What Happened in this Case?
The defendant’s website, greatdomains.com, operated similarly to ebay.com, except that greatdomains catered specifically to auctioning off Internet domain names. After obtaining rights to a certain domain name by paying the registration fee, a person could then go to greatdomains.com and sell those rights to the highest bidder. For providing this service, among others, greatdomains.com earned a fixed percentage of the price of every domain sold over its website.
Ford Motor Company eventually discovered that someone who registered domain names which Ford believed infringed its marks of “Ford,” “Lincoln,” “Jaguar,” and “Volvo” was attempting to sell them via greatdomains.com. Ford sued the parties trying to sell the domain names, as well as greatdomains.com for providing the auctioning service. In turn, the defendants moved the court to dismiss the claims.
Was Greatdomains.com Liable?
In its decision, the United States District Court for the Eastern District of Michigan dismissed Ford’s claims under the ACPA against greatdomains.com, but allowed the claims against the parties who registered the infringing domain names to move forward.

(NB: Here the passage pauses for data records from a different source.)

(** [check_pmap] is zero when the volume has the PEBs its record reserves
    and every LEB below that number resolves, and [-EINVAL] otherwise. *)
Lemma check_pmap_cases ubi (m : list ubi_pmap) vol idx :
  (check_pmap P ubi m vol idx = 0
   /\ Pmap.ubi_pmap_vol_peb_count lv_id lv_res (peb_count ubi) m idx
      = vol_reserved_pebs vol
   /\ forall l, 0 <= l < vol_reserved_pebs vol ->
        0 <= Pmap.ubi_pmap_lookup_pnum lv_id lv_res (peb_count ubi) m idx l)
  \/ (check_pmap P ubi m vol idx = - EINVAL
      /\ (Pmap.ubi_pmap_vol_peb_count lv_id lv_res (peb_count ubi) m idx
          <> vol_reserved_pebs vol
          \/ exists l, 0 <= l < vol_reserved_pebs vol
               /\ Pmap.ubi_pmap_lookup_pnum lv_id lv_res (peb_count ubi) m
                    idx l < 0)).
Proof.
  unfold check_pmap, vol_peb_count.
  destruct (Z.eqb_spec
              (Pmap.ubi_pmap_vol_peb_count lv_id lv_res (peb_count ubi) m idx)
              (vol_reserved_pebs vol)) as [Hc|Hc]; cbn [negb].
  2:{ right. split; [reflexivity|]. left. exact Hc. }
  destruct (check_lookup_loop_cases ubi m idx
              (Z.to_nat (vol_reserved_pebs vol)) 0)
    as [[H1 H2]|[H1 (l & Hl & H2)]].
  - left. split; [exact H1|]. split; [exact Hc|]. intros l Hl. apply H2. lia.
  - right. split; [exact H1|]. right. exists l. split; [lia|exact H2].
Qed.

Lemma contiguous_lookups (m : list ubi_pmap) pc vol k :
  0 <= lv_res ->
  Pmap.vol_contiguous lv_id lv_res pc m vol k ->
  forall l, 0 <= l < k ->
    0 <= Pmap.ubi_pmap_lookup_pnum lv_id lv_res pc m vol l.
Proof.
  intros Hres (_ & _ & Hex) l Hl.
  destruct (Hex l Hl) as (p & Hp & Ho & Hlp).
  rewrite lookup_pnum_unfold.
  pose proof (area_first_nonneg lv_id lv_res pc vol Hres) as Hfp.
  unfold Pmap.in_area in Hp.
  destruct (lookup_loop_spec m vol l
              (Pmap.span (fst (Pmap.ubi_pmap_vol_reserved_area lv_id lv_res pc
                                 vol))
                 (snd (Pmap.ubi_pmap_vol_reserved_area lv_id lv_res pc vol)))
              (fst (Pmap.ubi_pmap_vol_reserved_area lv_id lv_res pc vol)))
    as [[_ Hno]|(Hr & _)]; [|lia].
  specialize (Hno p ltac:(apply span_range; exact Hp)).
  assert (Hm : lookup_match vol l (peb_at m p) = true)
    by (apply lookup_match_owned; auto).
  congruence.
Qed.

(** X18.  [check_pmap] returns zero when the volume has exactly the number
    of PEBs its volume table record reserves and every LEB number below
    that number resolves to a PEB, and [-EINVAL] in every other case.  A
    volume that [ubi_pmap_resize_volume] has just brought to the size of
    its record, from a state in which its LEB numbers were [0 .. size-1],
    passes the check. *)
Theorem check_pmap_verdict (ubi : ubi_device) (m : list ubi_pmap)
    (vol : ubi_volume) (idx : Z) :
  let count mm := Pmap.ubi_pmap_vol_peb_count lv_id lv_res (peb_count ubi)
                    mm idx in
  let lookup mm := Pmap.ubi_pmap_lookup_pnum lv_id lv_res (peb_count ubi)
                     mm idx in
  let fp := fst (Pmap.ubi_pmap_vol_reserved_area lv_id lv_res (peb_count ubi)
                   idx) in
  let lp := snd (Pmap.ubi_pmap_vol_reserved_area lv_id lv_res (peb_count ubi)
                   idx) in
  (check_pmap P ubi m vol idx = 0 <->
   count m = vol_reserved_pebs vol
   /\ forall l, 0 <= l < vol_reserved_pebs vol -> 0 <= lookup m l)
  /\ (check_pmap P ubi m vol idx <> 0 ->
      check_pmap P ubi m vol idx = - EINVAL)
  /\ (forall fuel,
        Pmap.areas_in_map lv_res (peb_count ubi) m ->
        Pmap.vol_contiguous lv_id lv_res (peb_count ubi) m idx (count m) ->
        0 <= vol_reserved_pebs vol
          <= count m + Pmap.count_free m (Pmap.span fp lp) fp ->
        (vol_reserved_pebs vol < count m ->
         (count m - vol_reserved_pebs vol) * (lp - fp + 1)
         <= Z.of_nat fuel) ->
        exists m',
          Pmap.ubi_pmap_resize_volume lv_id lv_res (peb_count ubi) fuel m idx
            (vol_reserved_pebs vol) = Some (0, m')
          /\ check_pmap P ubi m' vol idx = 0).
Proof.
  intros count lookup fp lp.
  split; [|split].
  - destruct (check_pmap_cases ubi m vol idx)
      as [(H1 & H2 & H3)|(H1 & [H2|(l & Hl & H2)])]; rewrite H1.
    + split; auto.
    + split; [discriminate|]. intros [H _]. contradiction.
    + split; [discriminate|]. intros [_ H]. specialize (H l Hl).
      subst lookup. simpl in H. lia.
  - destruct (check_pmap_cases ubi m vol idx) as [(H1 & _)|(H1 & _)];
      rewrite H1; [intros H; contradiction|reflexivity].
  - intros fuel Hmap Hcont Hfit Hfuel.
    destruct (resize_contiguous lv_id lv_res (peb_count ubi) fuel m idx
                (vol_reserved_pebs vol) Hmap Hcont Hfit Hfuel)
      as (m' & Hres & Hlen & Hcnt & Hcont').
    exists m'. split; [exact Hres|].
    destruct (check_pmap_cases ubi m' vol idx)
      as [(H1 & _)|(H1 & [H2|(l & Hl & H2)])]; [exact H1| |].
    + contradiction.
    + assert (Hres0 : 0 <= lv_res) by (destruct Hmap; lia).
      pose proof (contiguous_lookups m' (peb_count ubi) idx
                    (vol_reserved_pebs vol) Hres0 Hcont' l Hl). lia.
Qed.

Lemma areas_in_map_length (m m' : list ubi_pmap) res pc :
  length m' = length m ->
  Pmap.areas_in_map res pc m -> Pmap.areas_in_map res pc m'.
Proof. intros Hl [H1 H2]. split; [exact H1|]. rewrite Hl. exact H2. Qed.
(** [format(n, '0<width>X')]: upper-case hexadecimal, zero-padded after the
    sign to [width] characters. *)
Definition format_X (width : Z) (n : Z) : str :=
  let ds := map digit_char (nat_digits 16 (Z.abs n)) in
  let pad := width - Z.of_nat (List.length (sign_of n))
             - Z.of_nat (List.length ds) in
  sign_of n ++ repeat 48 (Z.to_nat pad) ++ ds.

(** Commas between groups of three, on digits given least significant
    first. *)
Fixpoint group3 (ds : list Z) : list Z :=
  match ds with
  | a :: b :: c :: ((_ :: _) as more) => a :: b :: c :: 44 :: group3 more
  | _ => ds
  end.

(** [format(n, ',')]. *)
Definition format_comma (n : Z) : str :=
  sign_of n ++ rev (group3 (rev (map digit_char (nat_digits 10 (Z.abs n))))).

(** [sep.join(parts)]. *)
Fixpoint str_join (sep : str) (parts : list str) : str :=
  match parts with
  | [] => []
  | [p] => p
  | p :: more => p ++ sep ++ str_join sep more
  end.

(** ** Slices and stepped ranges *)

(** A slice bound brought into [0, n], a negative one counted from the
    end. *)
Definition clamp_index (n i : Z) : Z :=
  let j := if i <? 0 then i + n else i in
  Z.max 0 (Z.min n j).

(** [data[a:b]]. *)
Definition slice (data : bytes) (a b : Z) : bytes :=
  let s := clamp_index (len data) a in
  let e := clamp_index (len data) b in
  firstn (Z.to_nat (e - s)) (skipn (Z.to_nat s) data).

(** [range(lo, hi, step)] for a positive step. *)
Definition range_step (lo hi step : Z) : list Z :=
  map (fun k => lo + step * Z.of_nat k)
      (seq 0 (Z.to_nat ((hi - lo + step - 1) / step))).

(** ** Hex dump *)

Definition NOTE_MSP : str := str_lit " " ++ [8592] ++ str_lit " MSP".

Definition NOTE_RESET : str := str_lit " " ++ [8592] ++ str_lit " Reset".

(** One row of [hex_dump]: address, the bytes in hex, the word, a note. *)
Definition hex_row (data : bytes) (i : Z) : result (Z * str * Z * str) :=
  w <- u32le data i ;;
  let b := slice data i (i + 4) in
  let hex_str :=
    str_join (str_lit " ") (map (fun x => format_X 2 (byte_val x)) b) in
  let addr := FLASH_BASE + i in
  let note :=
    if i =? 0 then NOTE_MSP else if i =? 4 then NOTE_RESET else [] in
  Ok (addr, hex_str, w, note).

Fixpoint hex_rows (data : bytes) (starts : list Z)
  : result (list (Z * str * Z * str)) :=
  match starts with
  | [] => Ok []
  | i :: more =>
      r <- hex_row data i ;;
      rs <- hex_rows data more ;;
      Ok (r :: rs)
  end.

(** [hex_dump(data, start, count)]; the defaults are [start = 0] and
    [count = 64]. *)
Definition hex_dump (data : bytes) (start count : Z)
  : result (list (Z * str * Z * str)) :=
  hex_rows data (range_step start (Z.min (start + count) (len data)) 4).

(** ** Crystal table *)

Definition CRYSTAL_MAP : list (Z * (str * str)) :=
  [ (72000000, (str_lit "8 MHz",
      str_lit "8 MHz " ++ [215] ++ str_lit " PLL" ++ [215]
      ++ str_lit "9 = 72 MHz " ++ [8212]
      ++ str_lit " standard STM32F103/GD32F303"));
    (64000000, (str_lit "8 MHz",
      str_lit "8 MHz " ++ [215] ++ str_lit " PLL" ++ [215]
      ++ str_lit "8 = 64 MHz"));
    (48000000, (str_lit "8 MHz",
      str_lit "8 MHz " ++ [215] ++ str_lit " PLL" ++ [215]
      ++ str_lit "6 = 48 MHz"));
    (24000000, (str_lit "8 MHz",
      str_lit "8 MHz " ++ [215] ++ str_lit " PLL" ++ [215]
      ++ str_lit "3 = 24 MHz"));
    (120000000, (str_lit "8 MHz",
      str_lit "8 MHz " ++ [215] ++ str_lit " PLL" ++ [215]
      ++ str_lit "15 = 120 MHz " ++ [8212]
      ++ str_lit " GD32F303 high-speed mode"));
    (180000000, (str_lit "12 MHz",
      str_lit "12 MHz " ++ [215] ++ str_lit " PLL" ++ [215]
      ++ str_lit "15 " ++ [8212] ++ str_lit " likely STM32F4xx"));
    (168000000, (str_lit "8/12 MHz",
      str_lit "STM32F4 " ++ [8212] ++ str_lit " check PCB crystal")) ].

Fixpoint crystal_get (m : list (Z * (str * str))) (k : Z)
  : option (str * str) :=
  match m with
  | [] => None
  | (k', v) :: more => if k' =? k then Some v else crystal_get more k
  end.

Definition CRYSTAL_UNKNOWN : str :=
  str_lit " Hz " ++ [8212] ++ str_lit " crystal unknown".

(** The exceptions of the report stage: those of the analysis, and
    [OverflowError], which [int()] raises for an infinite float. *)
Inductive report_exn : Type :=
| Analysis (e : exn)
| OverflowError.

Inductive outcome (A : Type) : Type :=
| Returns (a : A)
| Throws (e : report_exn).

Arguments Returns {A} a.
Arguments Throws {A} e.
(** A row of [pricing_rules]; dates are day numbers. *)
Record pricing_rule := mkRule {
  r_user : nat;
  r_brand : nat;
  r_customer_type : option nat;
  r_margin_percentage : option Q;
  r_sell_price : option Q;
  r_volume_discount : option Q;
  r_min_quantity : option nat;
  r_max_quantity : option nat;
  r_is_active : bool;
  r_valid_from : option nat;
  r_valid_until : option nat
}.

Inductive quote_status := Draft | Sent | Viewed | Accepted | Rejected | Expired.

Definition quote_status_eqb (a b : quote_status) : bool :=
  match a, b with
  | Draft, Draft | Sent, Sent | Viewed, Viewed | Accepted, Accepted
  | Rejected, Rejected | Expired, Expired => true
  | _, _ => false
  end.

Record quote_row := mkQuote {
  q_id : nat;
  q_user : nat;
  q_number : string;
  q_customer_name : string;
  q_customer_type : option nat;
  q_status : quote_status;
  q_total_amount : Q;
  q_total_margin : Q
}.

Record line_row := mkLine {
  l_id : nat;
  l_quote : nat;
  l_brand : nat;
  l_quantity : nat;
  l_unit_price : Q;
  l_margin_percentage : Q;
  l_discount : Q;
  l_line_total : Q;
  l_margin_earned : Q
}.

Record tables := mkTables {
  brands : list brand;
  customer_types : list customer_type;
  pricing_rules : list pricing_rule;
  quotes : list quote_row;
  quote_line_items : list line_row;
  next_quote_id : nat;      (* SERIAL sequence of quotes.id *)
  next_line_id : nat        (* SERIAL sequence of quote_line_items.id *)
}.

(** Messages of the [ValueError]s the services raise; the routes turn
    them into user-facing errors. *)
Inductive value_msg :=
  | BrandNotFound                 (* "Brand not found" *)
  | BrandIdNotFound (id : nat)    (* f"Brand {id} not found" *)
  | QuoteNotFound                 (* "Quote not found" *)
  | OnlyDraftDeletable.           (* "Can only delete draft quotes" *)

Inductive exn :=
  | ValueError (m : value_msg)
  | Exception (m : string).

Inductive result (A : Type) :=
  | Ok (a : A)
  | Err (e : exn).
Arguments Ok {A} a.
Arguments Err {A} e.

(** ** Queries on brands *)

(** [SELECT ... FROM brands WHERE id = :brand_id AND user_id = :user_id
    AND is_active = true], first row. *)
Definition find_active_brand (t : tables) (user bid : nat) : option brand :=
  find (fun b => Nat.eqb (b_id b) bid && Nat.eqb (b_user b) user && is_active b)
       (brands t).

The court explained that the first part of establishing a claim under the ACPA is proving that the defendant registered, used, or trafficked in the relevant domain names. Ford did not claim that greatdomains.com registered any of the alleged infringing domain names, nor did greatdomains.com actually register any of the names. Further, the court explained that under the ACPA, greatdomains.com couldn’t be found to “use” any of the domain names because the ACPA mandates that “using” a domain name involves either registering the domain name in question or being the authorized licensee of the domain name. Therefore, the final inquiry hinged on whether greatdomains.com “trafficked” in the domain names.

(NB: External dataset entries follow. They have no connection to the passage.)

(** * MCP filesystem server (mcp-fs-http/server.ts): path guard, tool
    handlers and session registry.

    The development follows the layout of [server.ts]:
    - JavaScript strings and the string methods the server calls;
    - Node's [path] module, as an interface, with its POSIX implementation;
    - [safePath], the path guard;
    - Node's [fs/promises] calls over a tree of files and directories;
    - the tool handlers registered by [createMcpServer];
    - the session registry behind the [/mcp] and [/admin/clear-sessions]
      routes. *)

From Stdlib Require Import ZArith NArith Ascii String List Lia.
From Stdlib Require Import DecimalString.
From stdpp Require Import base decidable option list gmap.

Local Open Scope N_scope.

(** ** JavaScript strings

    A JavaScript string is a sequence of UTF-16 code units. *)

Abbreviation jsstring := (list N).

(** Literals: the code units of an ASCII literal of the source. *)
Definition str (s : string) : jsstring :=
  map N_of_ascii (list_ascii_of_string s).

(** [String.prototype.trim] strips WhiteSpace and LineTerminator code units
    (ECMA-262, 22.1.3.32) from both ends. *)
Definition isWhiteSpace (c : N) : bool :=
  ((9 <=? c) && (c <=? 13)) || (c =? 32) || (c =? 160) || (c =? 5760)
  || ((8192 <=? c) && (c <=? 8202)) || (c =? 8232) || (c =? 8233)
  || (c =? 8239) || (c =? 8287) || (c =? 12288) || (c =? 65279).

Fixpoint trimStart (s : jsstring) : jsstring :=
  match s with
  | [] => []
  | c :: s' => if isWhiteSpace c then trimStart s' else s
  end.

Definition trimEnd (s : jsstring) : jsstring := rev (trimStart (rev s)).

Definition trim (s : jsstring) : jsstring := trimEnd (trimStart s).

(** [s.startsWith(p)]. *)
Fixpoint startsWith (s p : jsstring) {struct p} : bool :=
  match p, s with
  | [], _ => true
  | _ :: _, [] => false
  | c :: p', d :: s' => (c =? d) && startsWith s' p'
  end.

(** Template literals render a number with [Number.prototype.toString];
    the numbers rendered by the server are lengths. *)
Definition numberToString (n : N) : jsstring :=
  str (NilZero.string_of_uint (N.to_uint n)).

(** ** Node's [path] module

    [server.ts] uses [path.sep], [path.isAbsolute], [path.resolve],
    [path.normalize] and [path.dirname]; which implementation is behind
    them depends on the platform. *)

Class PathModule := {
  sep : jsstring;
  isAbsolute : jsstring -> bool;
  resolve : list jsstring -> jsstring;
  normalize : jsstring -> jsstring;
  dirname : jsstring -> jsstring
}.

(** *** [path.posix]

    After Node's [lib/path.js].  [normalizeString] is given on the segments
    between separators: the source scans the characters and keeps, for every
    segment, exactly the cases below (an empty segment or ["."] is dropped,
    [".."] removes the last kept segment unless there is none or it is
    [".."] itself, in which case [".."] is kept only when [allowAboveRoot]). *)
Module posix.

Definition CHAR_FORWARD_SLASH : N := 47.
Definition CHAR_DOT : N := 46.

Definition isPosixPathSeparator (c : N) : bool := c =? CHAR_FORWARD_SLASH.

Definition dot : jsstring := [CHAR_DOT].
Definition dotdot : jsstring := [CHAR_DOT; CHAR_DOT].

(** The segments of a path: the pieces between separators. *)
Fixpoint split (s : jsstring) : list jsstring :=
  match s with
  | [] => [[]]
  | c :: s' =>
      if isPosixPathSeparator c then [] :: split s'
      else match split s' with
           | seg :: segs => (c :: seg) :: segs
           | [] => [[c]]
           end
  end.

Fixpoint join (segs : list jsstring) : jsstring :=
  match segs with
  | [] => []
  | [s] => s
  | s :: rest => s ++ CHAR_FORWARD_SLASH :: join rest
  end.

(** One segment of [normalizeString]; [res] is the result so far, last
    segment first. *)
Definition normalizeStep (allowAboveRoot : bool)
    (res : list jsstring) (seg : jsstring) : list jsstring :=
  if decide (seg = []) then res
  else if decide (seg = dot) then res
  else if decide (seg = dotdot) then
    match res with
    | [] => if allowAboveRoot then [dotdot] else []
    | top :: rest =>
        if decide (top = dotdot)
        then (if allowAboveRoot then dotdot :: res else res)
        else rest
    end
  else seg :: res.

Definition normalizeSegments (allowAboveRoot : bool)
    (segs : list jsstring) : list jsstring :=
  rev (fold_left (normalizeStep allowAboveRoot) segs []).

Definition normalizeString (path : jsstring) (allowAboveRoot : bool)
    : jsstring :=
  join (normalizeSegments allowAboveRoot (split path)).

Definition isAbsolute (path : jsstring) : bool :=
  match path with
  | c :: _ => c =? CHAR_FORWARD_SLASH
  | [] => false
  end.

(** The loop of [resolve], from the last argument to the first and then
    [process.cwd()]: empty arguments are skipped, and the loop stops at
    the first absolute one. *)
Fixpoint resolveLoop (paths : list jsstring) (resolvedPath : jsstring)
    : jsstring * bool :=
  match paths with
  | [] => (resolvedPath, false)
  | path :: rest =>
      if decide (path = []) then resolveLoop rest resolvedPath
      else
        let resolvedPath := path ++ CHAR_FORWARD_SLASH :: resolvedPath in
        if isAbsolute path then (resolvedPath, true)
        else resolveLoop rest resolvedPath
  end.

Definition resolve (cwd : jsstring) (args : list jsstring) : jsstring :=
  let '(resolvedPath, resolvedAbsolute) :=
    resolveLoop (rev args ++ [cwd]) [] in
  let resolvedPath := normalizeString resolvedPath (negb resolvedAbsolute) in
  if resolvedAbsolute then CHAR_FORWARD_SLASH :: resolvedPath
  else if decide (resolvedPath = []) then dot else resolvedPath.

Definition normalize (path : jsstring) : jsstring :=
  if decide (path = []) then dot
  else
    let isAbs := isAbsolute path in
    let trailingSeparator :=
      match last path with
      | Some c => c =? CHAR_FORWARD_SLASH
      | None => false
      end in
    let path := normalizeString path (negb isAbs) in
    if decide (path = []) then
      (if isAbs then [CHAR_FORWARD_SLASH]
       else if trailingSeparator then dot ++ [CHAR_FORWARD_SLASH] else dot)
    else
      let path :=
        if trailingSeparator then path ++ [CHAR_FORWARD_SLASH] else path in
      if isAbs then CHAR_FORWARD_SLASH :: path else path.

(** [dirname]: scan from the end down to index 1, skip trailing
    separators, and cut at the first separator found after a
    non-separator.  [scanDirname body matchedSlash] scans [body], the
    characters from index 1 on in reverse order, and returns the number of
    characters of [body] left of [end]. *)
Fixpoint scanDirname (revBody : jsstring) (matchedSlash : bool)
    : option nat :=
  match revBody with
  | [] => None
  | c :: rest =>
      if c =? CHAR_FORWARD_SLASH then
        (if matchedSlash then scanDirname rest true
         else Some (length rest))
      else scanDirname rest false
  end.

Definition dirname (path : jsstring) : jsstring :=
  match path with
  | [] => dot
  | c :: body =>
      let hasRoot := c =? CHAR_FORWARD_SLASH in
      match scanDirname (rev body) true with
      | None => if hasRoot then [CHAR_FORWARD_SLASH] else dot
      | Some k =>
          (* [end] is [k + 1] *)
          if hasRoot && (k =? 0)%nat
          then [CHAR_FORWARD_SLASH; CHAR_FORWARD_SLASH]
          else c :: take k body
      end
  end.

(** The entry a path names for the operating system: the names left
    after the walk from the root (or from the working directory, for a
    relative path). *)
Definition pathKey (cwd path : jsstring) : list jsstring :=
  normalizeSegments false
    (split (if isAbsolute path then path
            else cwd ++ CHAR_FORWARD_SLASH :: path)).

(** Vocabulary for the paths [resolve] returns: a segment without
    separator, a segment that [normalizeString] keeps as it is, and a
    separator followed by such segments. *)
Definition sepFree (seg : jsstring) : Prop := CHAR_FORWARD_SLASH ∉ seg.

Definition clean (seg : jsstring) : Prop :=
  seg <> [] /\ seg <> dot /\ seg <> dotdot /\ sepFree seg.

Adopting a straightforward approach, the court concluded that the plain meaning of “traffics in” as stated in the ACPA “refers to transactions that include, but are not limited to, sales, purchases, loans, pledges, licenses, exchanges of currency, and any other transfer for consideration or receipt in exchange for consideration.” The court identified that the key words were “transfer” and “receipt” which both implied “some level of ownership or control passing between the person transferring and the person receiving.” Since greatdomains.com did not transfer or receive the domain names sold on its site, its activity couldn’t be considered trafficking.

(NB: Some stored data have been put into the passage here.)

(** * NCL wavefront simulator (app.py): shallow embedding and properties

    The development follows the simulation core of [app.py]: dual-rail
    signals, the threshold evaluator [thmn], the [Gate] and [Circuit]
    data classes, [evaluate_gate], the "Run Step-by-Step Simulation"
    handler and the "Add Gate" handler.

    Python dictionaries used as maps ([state], [circ.inputs],
    [circ.outputs], [final_outputs]) are finite maps; [circ.gates], whose
    iteration order drives the evaluation pass, is the list of its items in
    insertion order.  The float [t] only ever holds multiples of 0.5, which
    are exact in binary floating point, so it is carried as a rational. *)

From Stdlib Require Import ZArith QArith Qround String Ascii List Lia Lqa.
From stdpp Require Import base option list gmap strings fin_maps pretty.

Local Open Scope string_scope.
Local Open Scope Z_scope.

(** ** Basic NCL primitives *)

(** [Signal = Tuple[int, int]]. *)
Abbreviation Signal := (Z * Z)%type.

Definition NULL : Signal := (0, 0).
Definition DATA1 : Signal := (1, 0).
Definition DATA0 : Signal := (0, 1).
Definition QUAD : Signal := (1, 1).

(** [sig == (0,0)]: tuple equality, component by component. *)
Definition is_null (sig : Signal) : bool :=
  (fst sig =? 0) && (snd sig =? 0).

(** [sig != (0,0)]. *)
Definition is_data (sig : Signal) : bool := negb (is_null sig).

(** [sum(1 for x in inputs if is_data(x))]: the running sum starts at 0 and
    adds 1 for every element the generator lets through. *)
Definition count_data (inputs : list Signal) : Z :=
  fold_left (fun acc x => if is_data x then acc + 1 else acc) inputs 0.

(** [return (1,0) if count >= m else (0,0)]. *)
Definition thmn (inputs : list Signal) (m : Z) : Signal :=
  let count := count_data inputs in
  if m <=? count then (1, 0) else (0, 0).

Definition th22 (a b : Signal) : Signal := thmn [a; b] 2.
Definition th12 (a b : Signal) : Signal := thmn [a; b] 1.
Definition th23 (a b c : Signal) : Signal := thmn [a; b; c] 2.

(** ** Data classes *)

Record Gate : Type := mkGate {
  gate_id : string;
  kind : string;
  gate_inputs : list string;
  delay : Q
}.

Record Circuit : Type := mkCircuit {
  inputs : gmap string Signal;
  gates : list (string * Gate);
  outputs : gmap string string
}.

(** [Circuit()]: every field is an empty dictionary. *)
Definition empty_circuit : Circuit := mkCircuit ∅ [] ∅.

(** ** Exceptions *)

Inductive exn : Type := TypeError.

Inductive res (A : Type) : Type :=
  | Ok (a : A)
  | Raise (e : exn).
Arguments Ok {A} a.
Arguments Raise {A} e.

#[global] Instance res_ret : MRet res := fun A a => Ok a.

#[global] Instance res_bind : MBind res := fun A B k x =>
  match x with
  | Ok a => k a
  | Raise e => Raise e
  end.

(** Calling a two-parameter (three-parameter) function with an unpacked
    argument list, [f( *args )]: any other number of positional arguments is
    a [TypeError]. *)
Definition call2 (f : Signal → Signal → Signal) (args : list Signal) : res Signal :=
  match args with
  | [a; b] => Ok (f a b)
  | _ => Raise TypeError
  end.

The court found further support that its interpretation of “traffics in” was sound by considering the “bad faith intent to profit” element required under the ACPA. The court explained that bad faith focuses on the legitimacy of the defendants’ use of the domain name, and only persons directly transferring or receiving a property interest in the domain name could be liable. Since the first element of establishing a claim wasn’t met, the suit against greatdomains.com alleging violations of the ACPA was dismissed.
This case involved a rather unique set of facts that gave rise to claims under the ACPA. Moreover, the court considered a number of other complex legal issues, which included deciding what claims the court could properly hear, whether an auctioning site could be found contributorily liable in the sale of domain names, and many others. The moral of the story here is that experienced legal counsel can make all the difference.
For more information about cybersquatting, contact Revision Legal’s Internet attorneys here or call 855-473-8474.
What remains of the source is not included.